2.6. Challenges for spatial data governance alternatives

Despite these efforts to establish clear spatial data governance mechanisms, there are still many areas where spatial data governance remains under-realized and underresearched. NMCAs as large and complex government institutions often have legal and organizational difficulties in providing timely decisions and responding to rapid socioeconomic and technological changes (Hämäläinen and Krigsholm 2022; Nedovićöć-Budić and Pinto 2000). Although NMCAs share some of the common key functions (data protection and accountability) with data Trusts, the organizational and structural data governance approach of NMCAs is typically incompatible with an open, decentralized, and bottom-up governance approach (Robinson et al. 2010). For example, on the longstanding critical issue of self-determination and governance of Indigenous spatial data, there remains limited confidence in NMCAs (Gupta, Blair, and Nicholas 2020; Rainie et al. 2019; Terri Janke and Company 2017; Sletto 2009). In an era of advocacy around open data, making Indigenous data findable, accessible, interoperable, and reusable (i.e. the FAIR principles introduced above, (Wilkinson et al. 2016)) can actively present concerns related to undermining self-determination and the protection of sensitive Indigenous knowledge. In response, the CARE principles (collective benefit, authority, responsibility, and ethics) were developed by the Global Indigenous Data Alliance (2019) to ground data governance in Indigenous worldviews and to ensure data is used for the benefit of Indigenous communities. Another instance of this is the Canadian First Nations governance framework, OCAPTM (ownership, control, access, and possession), which ensures individual and community ownership of information.
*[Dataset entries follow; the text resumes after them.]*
(* ===== verification/DualCache.v ===== *)
(** The two-tier response cache ([core/cache/dual.rs]): the in-memory layer, the
    Redis layer and the barriers that keep a conditionally deleted value from
    coming back.

    An operation that takes the key's lock runs to its end before another one on
    that key; [DualCacheLocks] models the locks themselves.  An operation is given
    the successive readings of its clocks. *)

From S2P Require Import Prelude ProviderErrors GatewayErrors CacheTypes MemoryCache RedisCache.

#[local] Open Scope redis_scope.

(** The n-th reading of the monotonic clock and of the Unix clock. *)
Record Clock := mkClock { instant : nat -> Z; unix : nat -> Z }.

Record StaleWriteBarrier := mkBarrier { sb_identity : Z; sb_expires_at : Z }.

Record DualCache (T Q S : Type) := mkDual {
  dc_memory : InMemoryCache T Q;       (* its counters are those of all layers *)
  dc_server : S;
  dc_barriers : gmap CacheKey (list StaleWriteBarrier);
}.
Arguments mkDual {T Q S} _ _ _.
Arguments dc_memory {T Q S} _.
Arguments dc_server {T Q S} _.
Arguments dc_barriers {T Q S} _.

(** [self.redis] of [with_write_identity]. *)
Definition redis_layer (m : CacheMode) (redis_pool : option RedisPool) : option RedisPool :=
  match m, redis_pool with
  | MemoryOnly, _ => None
  | _, Some pool => Some pool
  | RedisOnly, None => None
  | Dual, None => None
  end.

Section Dual.
Context {T Q S : Type} `{LruCache Q} `{RedisCommands S} `{EntryJson T}.
Context (config : DualCacheConfig) (redis_pool : option RedisPool) (write_identity : T -> option Z).
Implicit Types (d : DualCache T Q S) (key : CacheKey) (value : T) (clk : Clock).

Notation dual A := (DualCache T Q S -> DualCache T Q S * result A GatewayError).

Definition dual_new (available_parallelism : option Z) (server : S) : DualCache T Q S :=
  mkDual (memory_new available_parallelism config) server ∅.

Definition the_redis : option RedisPool := redis_layer (mode config) redis_pool.

(** A call of the memory layer. *)
Definition on_memory {A} (m : InMemoryCache T Q -> InMemoryCache T Q * A) : dual A :=
  fun d => let '(memory, r) := m (dc_memory d) in (mkDual memory (dc_server d) (dc_barriers d), Ok r).

Definition on_memory_ (m : InMemoryCache T Q -> InMemoryCache T Q) : dual unit :=
  on_memory (fun memory => (m memory, tt)).

(** A call of the Redis layer. *)
Definition on_redis {A} (m : RedisState S -> RedisState S * result A GatewayError) : dual A :=
  fun d =>
    let '(st, r) := m (mkRedisState (dc_server d) (mc_stats (dc_memory d))) in
    (mkDual (upd_stats (dc_memory d) (fun _ => rs_counters st)) (rs_server st) (dc_barriers d), r).

Definition set_barriers d (b : gmap CacheKey (list StaleWriteBarrier)) : DualCache T Q S :=
  mkDual (dc_memory d) (dc_server d) b.

(** * Barriers *)

Definition live_barriers (now : Z) (barriers : list StaleWriteBarrier) : list StaleWriteBarrier :=
  filter (fun b => now < sb_expires_at b) barriers.

Definition prune_expired_barriers_map (now : Z) (barriers : gmap CacheKey (list StaleWriteBarrier))
    : gmap CacheKey (list StaleWriteBarrier) :=
  filter (fun kb => kb.2 <> []) (live_barriers now <$> barriers).

Definition has_identity (identity : Z) (barriers : list StaleWriteBarrier) : bool :=
  existsb (fun b => sb_identity b =? identity) barriers.

(** The two readings are the ones of the barrier's expiry and of [now]. *)
Definition install_stale_write_barrier key value (now1 now2 : Z) d : DualCache T Q S :=
  match write_identity value with
  | None => d
  | Some identity =>
      let barrier := mkBarrier identity (now1 + default_ttl config) in
      let barriers := match dc_barriers d !! key with
                      | Some barriers =>
                          let barriers := live_barriers now2 barriers in
                          if has_identity identity barriers then barriers else barriers ++ [barrier]
                      | None => [barrier]
                      end in
      set_barriers d (<[key := barriers]> (dc_barriers d))
  end.

Definition install key value (now1 now2 : Z) : dual unit :=
  fun d => (install_stale_write_barrier key value now1 now2 d, Ok tt).

Definition is_stale_write_blocked key value (now : Z) : dual bool :=
  fun d =>
    match dc_barriers d !! key with
    | None => (d, Ok false)
    | Some barriers =>
        let barriers := live_barriers now barriers in
        match barriers with
        | [] => (set_barriers d (delete key (dc_barriers d)), Ok false)
        | _ :: _ =>
            (set_barriers d (<[key := barriers]> (dc_barriers d)),
             Ok match write_identity value with
                | Some identity => has_identity identity barriers
                | None => false
                end)
        end
    end.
On the other hand, commercial companies (e.g. Google, Amazon, and Meta) must pursue their own independent and commercially-driven data governance solutions. This can often lead to siloing, inaccessibility, higher costs, fragmentation, and duplication of spatial data. Specifically, the commercially-driven spatial data governance approach is in contrast to the FAIR principles and OCAPTM governance framework mentioned above. Hence, commercial spatial data governance models tend to exacerbate spatial data sharing issues such as lack of accessibility, affordability, and availability of spatial data.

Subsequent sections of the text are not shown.